**MATERIAL FOR THIS EXERCISE:**
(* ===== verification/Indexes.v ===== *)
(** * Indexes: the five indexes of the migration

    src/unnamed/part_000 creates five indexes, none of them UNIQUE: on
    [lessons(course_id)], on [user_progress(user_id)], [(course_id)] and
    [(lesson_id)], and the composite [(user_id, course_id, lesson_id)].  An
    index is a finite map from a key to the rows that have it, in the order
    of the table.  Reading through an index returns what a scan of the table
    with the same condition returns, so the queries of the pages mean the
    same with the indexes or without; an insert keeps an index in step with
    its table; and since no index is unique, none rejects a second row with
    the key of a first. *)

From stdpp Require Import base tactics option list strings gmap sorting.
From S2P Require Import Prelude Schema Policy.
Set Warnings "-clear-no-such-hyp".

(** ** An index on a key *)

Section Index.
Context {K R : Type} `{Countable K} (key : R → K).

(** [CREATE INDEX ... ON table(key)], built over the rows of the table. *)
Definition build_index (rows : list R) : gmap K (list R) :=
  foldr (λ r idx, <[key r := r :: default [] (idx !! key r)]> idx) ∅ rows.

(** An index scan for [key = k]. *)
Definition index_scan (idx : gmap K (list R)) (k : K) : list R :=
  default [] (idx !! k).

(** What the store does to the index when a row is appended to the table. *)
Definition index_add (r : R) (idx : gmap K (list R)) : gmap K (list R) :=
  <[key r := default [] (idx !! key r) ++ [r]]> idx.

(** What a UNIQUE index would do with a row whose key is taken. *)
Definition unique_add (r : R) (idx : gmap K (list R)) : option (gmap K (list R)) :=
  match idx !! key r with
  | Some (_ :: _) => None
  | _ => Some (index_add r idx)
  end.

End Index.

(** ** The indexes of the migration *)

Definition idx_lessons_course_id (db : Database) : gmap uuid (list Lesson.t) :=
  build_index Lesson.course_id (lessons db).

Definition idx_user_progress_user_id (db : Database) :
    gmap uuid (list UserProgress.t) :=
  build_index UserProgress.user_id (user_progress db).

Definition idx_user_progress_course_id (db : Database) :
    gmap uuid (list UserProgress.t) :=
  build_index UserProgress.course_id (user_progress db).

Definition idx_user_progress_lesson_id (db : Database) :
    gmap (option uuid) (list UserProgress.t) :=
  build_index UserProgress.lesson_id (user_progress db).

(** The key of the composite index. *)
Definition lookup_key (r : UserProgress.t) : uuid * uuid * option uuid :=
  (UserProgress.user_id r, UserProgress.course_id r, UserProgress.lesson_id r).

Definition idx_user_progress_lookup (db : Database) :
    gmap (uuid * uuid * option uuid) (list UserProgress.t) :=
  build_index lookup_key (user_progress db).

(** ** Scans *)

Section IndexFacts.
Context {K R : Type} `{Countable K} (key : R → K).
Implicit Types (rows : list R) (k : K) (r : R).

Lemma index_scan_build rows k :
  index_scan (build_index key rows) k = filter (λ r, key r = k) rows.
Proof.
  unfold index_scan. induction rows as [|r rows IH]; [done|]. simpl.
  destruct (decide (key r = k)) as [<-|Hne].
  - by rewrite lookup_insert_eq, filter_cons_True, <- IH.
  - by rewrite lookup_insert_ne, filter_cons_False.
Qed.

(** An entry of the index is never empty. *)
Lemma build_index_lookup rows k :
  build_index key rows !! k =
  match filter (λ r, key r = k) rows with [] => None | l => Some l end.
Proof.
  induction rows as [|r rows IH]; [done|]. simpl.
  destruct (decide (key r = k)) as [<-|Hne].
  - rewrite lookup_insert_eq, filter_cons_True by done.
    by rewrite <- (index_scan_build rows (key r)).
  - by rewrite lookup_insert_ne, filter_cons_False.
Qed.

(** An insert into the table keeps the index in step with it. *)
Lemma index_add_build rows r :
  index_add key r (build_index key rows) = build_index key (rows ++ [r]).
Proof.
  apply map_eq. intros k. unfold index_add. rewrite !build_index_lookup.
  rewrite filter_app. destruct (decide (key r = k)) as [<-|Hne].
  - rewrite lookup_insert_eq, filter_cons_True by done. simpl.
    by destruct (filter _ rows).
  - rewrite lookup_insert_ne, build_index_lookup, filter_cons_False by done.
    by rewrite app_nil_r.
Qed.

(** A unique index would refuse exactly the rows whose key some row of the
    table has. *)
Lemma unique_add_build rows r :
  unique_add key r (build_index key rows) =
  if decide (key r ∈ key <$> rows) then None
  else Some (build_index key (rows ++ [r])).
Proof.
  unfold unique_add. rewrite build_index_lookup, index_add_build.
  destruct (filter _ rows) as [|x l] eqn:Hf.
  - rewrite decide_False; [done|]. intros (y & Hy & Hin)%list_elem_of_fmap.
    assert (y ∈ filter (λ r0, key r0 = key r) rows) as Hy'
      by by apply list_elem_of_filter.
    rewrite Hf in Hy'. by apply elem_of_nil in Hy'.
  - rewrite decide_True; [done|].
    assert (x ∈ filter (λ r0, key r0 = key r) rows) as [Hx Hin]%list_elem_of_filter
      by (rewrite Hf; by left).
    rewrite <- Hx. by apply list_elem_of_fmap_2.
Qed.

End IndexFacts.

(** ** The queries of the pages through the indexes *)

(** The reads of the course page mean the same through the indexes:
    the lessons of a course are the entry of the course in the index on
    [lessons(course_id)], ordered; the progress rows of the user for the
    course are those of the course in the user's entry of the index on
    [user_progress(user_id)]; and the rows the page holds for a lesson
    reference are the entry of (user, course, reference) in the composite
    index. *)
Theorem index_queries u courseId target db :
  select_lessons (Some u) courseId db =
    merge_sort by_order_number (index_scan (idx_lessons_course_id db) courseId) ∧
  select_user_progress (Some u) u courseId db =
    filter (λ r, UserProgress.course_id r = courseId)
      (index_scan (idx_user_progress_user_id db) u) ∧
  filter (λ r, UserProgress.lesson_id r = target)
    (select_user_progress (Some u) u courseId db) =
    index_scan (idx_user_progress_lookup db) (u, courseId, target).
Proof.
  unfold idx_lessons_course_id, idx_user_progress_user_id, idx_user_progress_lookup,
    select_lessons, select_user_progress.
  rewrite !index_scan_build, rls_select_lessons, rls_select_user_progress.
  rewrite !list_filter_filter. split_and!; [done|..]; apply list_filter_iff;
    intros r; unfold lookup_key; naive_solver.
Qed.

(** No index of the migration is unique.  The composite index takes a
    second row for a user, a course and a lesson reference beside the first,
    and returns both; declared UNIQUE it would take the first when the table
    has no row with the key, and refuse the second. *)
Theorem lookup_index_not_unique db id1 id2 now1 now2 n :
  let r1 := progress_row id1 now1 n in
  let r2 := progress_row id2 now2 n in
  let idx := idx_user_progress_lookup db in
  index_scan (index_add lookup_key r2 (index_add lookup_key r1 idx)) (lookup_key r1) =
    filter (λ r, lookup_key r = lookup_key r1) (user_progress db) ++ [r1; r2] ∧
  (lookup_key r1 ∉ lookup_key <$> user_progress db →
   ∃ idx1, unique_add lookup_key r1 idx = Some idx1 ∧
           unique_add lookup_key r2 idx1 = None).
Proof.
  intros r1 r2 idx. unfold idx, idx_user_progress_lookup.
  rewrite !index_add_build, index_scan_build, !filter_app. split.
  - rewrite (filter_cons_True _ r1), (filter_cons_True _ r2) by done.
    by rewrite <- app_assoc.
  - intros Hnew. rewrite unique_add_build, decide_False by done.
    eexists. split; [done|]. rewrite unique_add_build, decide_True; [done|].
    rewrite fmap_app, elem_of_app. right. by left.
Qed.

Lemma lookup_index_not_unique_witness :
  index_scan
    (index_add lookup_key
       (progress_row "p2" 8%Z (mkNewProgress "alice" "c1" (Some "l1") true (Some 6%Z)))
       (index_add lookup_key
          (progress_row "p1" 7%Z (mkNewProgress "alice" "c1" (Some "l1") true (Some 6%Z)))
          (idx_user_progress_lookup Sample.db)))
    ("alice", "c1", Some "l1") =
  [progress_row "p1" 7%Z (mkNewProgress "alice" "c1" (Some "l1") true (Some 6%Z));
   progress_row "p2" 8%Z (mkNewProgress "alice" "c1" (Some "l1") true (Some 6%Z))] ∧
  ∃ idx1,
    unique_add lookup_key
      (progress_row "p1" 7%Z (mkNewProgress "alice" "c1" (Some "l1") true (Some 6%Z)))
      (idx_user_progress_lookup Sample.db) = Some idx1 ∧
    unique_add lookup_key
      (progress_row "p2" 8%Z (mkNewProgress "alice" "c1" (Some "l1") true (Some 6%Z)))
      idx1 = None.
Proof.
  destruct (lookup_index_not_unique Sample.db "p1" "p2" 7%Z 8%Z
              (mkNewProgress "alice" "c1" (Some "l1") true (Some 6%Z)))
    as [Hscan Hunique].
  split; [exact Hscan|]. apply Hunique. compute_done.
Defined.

**EXERCISE INSTRUCTIONS:**
Go through the material and copy out every line with "Hscan" in it.

**EXERCISE RESULT:**
    as [Hscan Hunique].
  split; [exact Hscan|]. apply Hunique. compute_done.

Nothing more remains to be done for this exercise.